=== Dataset extract ===
(** * Cluster connection provider (src/providers/cluster.tsx)

    A shallow embedding of the cluster-connection state provider of the
    explorer front-end: the cluster registry, URL resolution
    ([clusterUrl]), the connection reducer ([clusterReducer]), the
    connect operation ([updateCluster]), the query parsing and effects of
    [ClusterProvider] and its hooks, followed by the properties of the
    connection life cycle. *)

From Stdlib Require Import String Ascii List Bool ZArith Lia.
From ExtLib Require Import Structures.Monad Structures.MonadExc.
Import ListNotations.
Import MonadNotation.
Local Open Scope string_scope.
Local Open Scope monad_scope.

(** ** Cluster registry *)

(** [enum ClusterStatus { Connected, Connecting, Failure }] *)
Inductive ClusterStatus : Type :=
| Connected
| Connecting
| Failure.

(** [enum Cluster { MainnetBeta, Testnet, Custom }] *)
Inductive Cluster : Type :=
| MainnetBeta
| Testnet
| Custom.

Definition CLUSTERS : list Cluster := [MainnetBeta; Testnet; Custom].

(** Strict equality [===] on the members of the [Cluster] enum. *)
Definition Cluster_eqb (a b : Cluster) : bool :=
  match a, b with
  | MainnetBeta, MainnetBeta => true
  | Testnet, Testnet => true
  | Custom, Custom => true
  | _, _ => false
  end.

Definition clusterSlug (cluster : Cluster) : string :=
  match cluster with
  | MainnetBeta => "mainnet-beta"
  | Testnet => "testnet"
  | Custom => "custom"
  end.

Definition clusterName (cluster : Cluster) : string :=
  match cluster with
  | MainnetBeta => "Mainnet Beta"
  | Testnet => "Testnet"
  | Custom => "Custom"
  end.

Definition MAINNET_URL : string := "https://api-mainnet.bbachain.com".
Definition TESTNET_URL : string := "https://api-testnet.bbachain.com".

(** ** URL resolution *)

(** [s.slice(n)]: the string without its first [n] characters. *)
Fixpoint slice (n : nat) (s : string) : string :=
  match n, s with
  | O, _ => s
  | S _, EmptyString => EmptyString
  | S n', String _ s' => slice n' s'
  end.
(** ** Updating an invoice *)

Lemma update_invoice_body_shape {py : PyLib} db invoice data inv db' :
  InvoiceService.update_invoice_body db invoice data = Ok (inv, db') ->
  exists pre,
    inv = flush_items db (calculate_totals pre)
    /\ db' = store_invoice inv db
    /\ id pre = id invoice /\ invoice_number pre = invoice_number invoice
    /\ user_id pre = user_id invoice /\ amount_paid pre = amount_paid invoice
    /\ match get "items" data with
       | None => items pre = items invoice
       | Some j =>
           exists entries st,
             iterate j = Ok entries
             /\ for_each entries (InvoiceService.existing_items_of (items invoice), [])
                  InvoiceService.update_item = Ok st
             /\ items pre = snd st
       end.
Proof.
  unfold InvoiceService.update_invoice_body. intros H.
  apply bind_Ok in H. destruct H as (inv1 & E1 & H).
  apply bind_Ok in H. destruct H as (inv2 & E2 & H).
  apply bind_Ok in H. destruct H as (inv3 & E3 & H).
  apply bind_Ok in H. destruct H as (inv5 & E5 & H).
  set (inv4 := InvoiceService.set_if_present "terms" _ _ _) in *.
  assert (K1 : items inv1 = items invoice /\ id inv1 = id invoice
               /\ invoice_number inv1 = invoice_number invoice
               /\ user_id inv1 = user_id invoice
               /\ amount_paid inv1 = amount_paid invoice).
  { destruct (get "issue_date" data); invert_ok E1; injection E1 as <-; auto 6. }
  assert (K2 : items inv2 = items inv1 /\ id inv2 = id inv1
               /\ invoice_number inv2 = invoice_number inv1
               /\ user_id inv2 = user_id inv1
               /\ amount_paid inv2 = amount_paid inv1).
  { destruct (get "due_date" data); invert_ok E2; injection E2 as <-; auto 6. }
  assert (K3 : items inv3 = items inv2 /\ id inv3 = id inv2
               /\ invoice_number inv3 = invoice_number inv2
               /\ user_id inv3 = user_id inv2
               /\ amount_paid inv3 = amount_paid inv2).
  { destruct (get "status" data); invert_ok E3; injection E3 as <-; auto 6. }
  assert (K4 : items inv4 = items inv3 /\ id inv4 = id inv3
               /\ invoice_number inv4 = invoice_number inv3
               /\ user_id inv4 = user_id inv3
               /\ amount_paid inv4 = amount_paid inv3).
  { subst inv4. unfold InvoiceService.set_if_present.
    destruct (get "terms" data), (get "notes" data), (get "currency" data),
      (get "project_id" data), (get "client_id" data); auto 6. }
  destruct K1 as (I1 & A1 & N1 & U1 & P1), K2 as (I2 & A2 & N2 & U2 & P2),
    K3 as (I3 & A3 & N3 & U3 & P3), K4 as (I4 & A4 & N4 & U4 & P4).
  assert (Hitems : items inv4 = items invoice) by congruence.
  invert_ok H. injection H as <- <-.
  exists inv5. split; [reflexivity|]. split; [reflexivity|].
  destruct (get "items" data) as [j|].
  - invert_ok E5. injection E5 as <-. cbn [id invoice_number user_id amount_paid items set_items].
    repeat split; try congruence.
    exists v, v0. rewrite <- Hitems. auto.
  - injection E5 as <-. repeat split; congruence.
Qed.
(** The node a row gives, once the row is through. *)
Lemma unwind_create_row sc lb mk r g g' p :
  mk r = Some p → unwind_create sc lb mk [r] g = Some g' →
  nodes g !! fresh (dom (nodes g)) = None
  ∧ nodes g' !! fresh (dom (nodes g)) = Some {| nlabel := lb; nprops := p |}
  ∧ (lb ∈ sc → id_taken g lb (p !! "id") = false).
Proof.
  intros Hmk H. cbn [unwind_create] in H. rewrite Hmk in H.
  cbn [mbind option_bind] in H.
  destruct (create_node sc g lb p) as [g1|] eqn:Hc; [|done].
  cbn [mbind option_bind] in H. inv H.
  apply create_node_nodes in Hc as [Hn Ht].
  split_and!; [apply fresh_node_absent| |done].
  by rewrite Hn, lookup_insert_eq.
Qed.

(** Under the constraint of the label, a table in which two rows give
    equal [id]s is refused. *)
Lemma unwind_create_duplicate sc lb mk (idof : row → option value)
    rows1 r1 rows2 r2 rows3 g :
  lb ∈ sc →
  (∀ r p, mk r = Some p → p !! "id" = idof r) →
  cy_eqb (idof r1) (idof r2) = true →
  unwind_create sc lb mk (rows1 ++ r1 :: rows2 ++ r2 :: rows3) g = None.
Proof.
  intros Hsc Hid Heq. rewrite unwind_create_app.
  destruct (unwind_create sc lb mk rows1 g) as [g1|]; [|done].
  cbn [mbind option_bind].
  change (r1 :: rows2 ++ r2 :: rows3) with ([r1] ++ rows2 ++ r2 :: rows3).
  rewrite unwind_create_app.
  destruct (unwind_create sc lb mk [r1] g1) as [g2|] eqn:H1; [|done].
  cbn [mbind option_bind]. rewrite unwind_create_app.
  destruct (unwind_create sc lb mk rows2 g2) as [g3|] eqn:H2; [|done].
  cbn [mbind option_bind]. cbn [unwind_create].
  destruct (mk r2) as [p2|] eqn:Hm2; [|done].
  cbn [mbind option_bind].
  assert (Htaken : id_taken g3 lb (p2 !! "id") = true).
  { unfold id_taken.
    assert (Hin : fresh (dom (nodes g1))
                  ∈ match_nodes g3 lb "id" (p2 !! "id")).
    { eapply unwind_create_keeps; [exact H2|].
      destruct (mk r1) as [p1|] eqn:Hm1;
        [|cbn [unwind_create] in H1; by rewrite Hm1 in H1].
      destruct (unwind_create_row _ _ _ _ _ _ _ Hm1 H1) as (_ & Hn & _).
      apply elem_of_match_nodes. eexists. split_and!; [exact Hn|done|].
      simpl. by rewrite (Hid _ _ Hm1), (Hid _ _ Hm2). }
    destruct (match_nodes g3 lb "id" (p2 !! "id")); [by inv Hin|done]. }
  unfold create_node. by rewrite Htaken, bool_decide_eq_true_2.
Qed.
===
Starting with the first line of the listing above, copy each line exactly until you have copied the line containing "Definition clusterName (cluster". Stop there.

__Result of the exercise__:
(** * Cluster connection provider (src/providers/cluster.tsx)

    A shallow embedding of the cluster-connection state provider of the
    explorer front-end: the cluster registry, URL resolution
    ([clusterUrl]), the connection reducer ([clusterReducer]), the
    connect operation ([updateCluster]), the query parsing and effects of
    [ClusterProvider] and its hooks, followed by the properties of the
    connection life cycle. *)

From Stdlib Require Import String Ascii List Bool ZArith Lia.
From ExtLib Require Import Structures.Monad Structures.MonadExc.
Import ListNotations.
Import MonadNotation.
Local Open Scope string_scope.
Local Open Scope monad_scope.

(** ** Cluster registry *)

(** [enum ClusterStatus { Connected, Connecting, Failure }] *)
Inductive ClusterStatus : Type :=
| Connected
| Connecting
| Failure.

(** [enum Cluster { MainnetBeta, Testnet, Custom }] *)
Inductive Cluster : Type :=
| MainnetBeta
| Testnet
| Custom.

Definition CLUSTERS : list Cluster := [MainnetBeta; Testnet; Custom].

(** Strict equality [===] on the members of the [Cluster] enum. *)
Definition Cluster_eqb (a b : Cluster) : bool :=
  match a, b with
  | MainnetBeta, MainnetBeta => true
  | Testnet, Testnet => true
  | Custom, Custom => true
  | _, _ => false
  end.

Definition clusterSlug (cluster : Cluster) : string :=
  match cluster with
  | MainnetBeta => "mainnet-beta"
  | Testnet => "testnet"
  | Custom => "custom"
  end.

Definition clusterName (cluster : Cluster) : string :=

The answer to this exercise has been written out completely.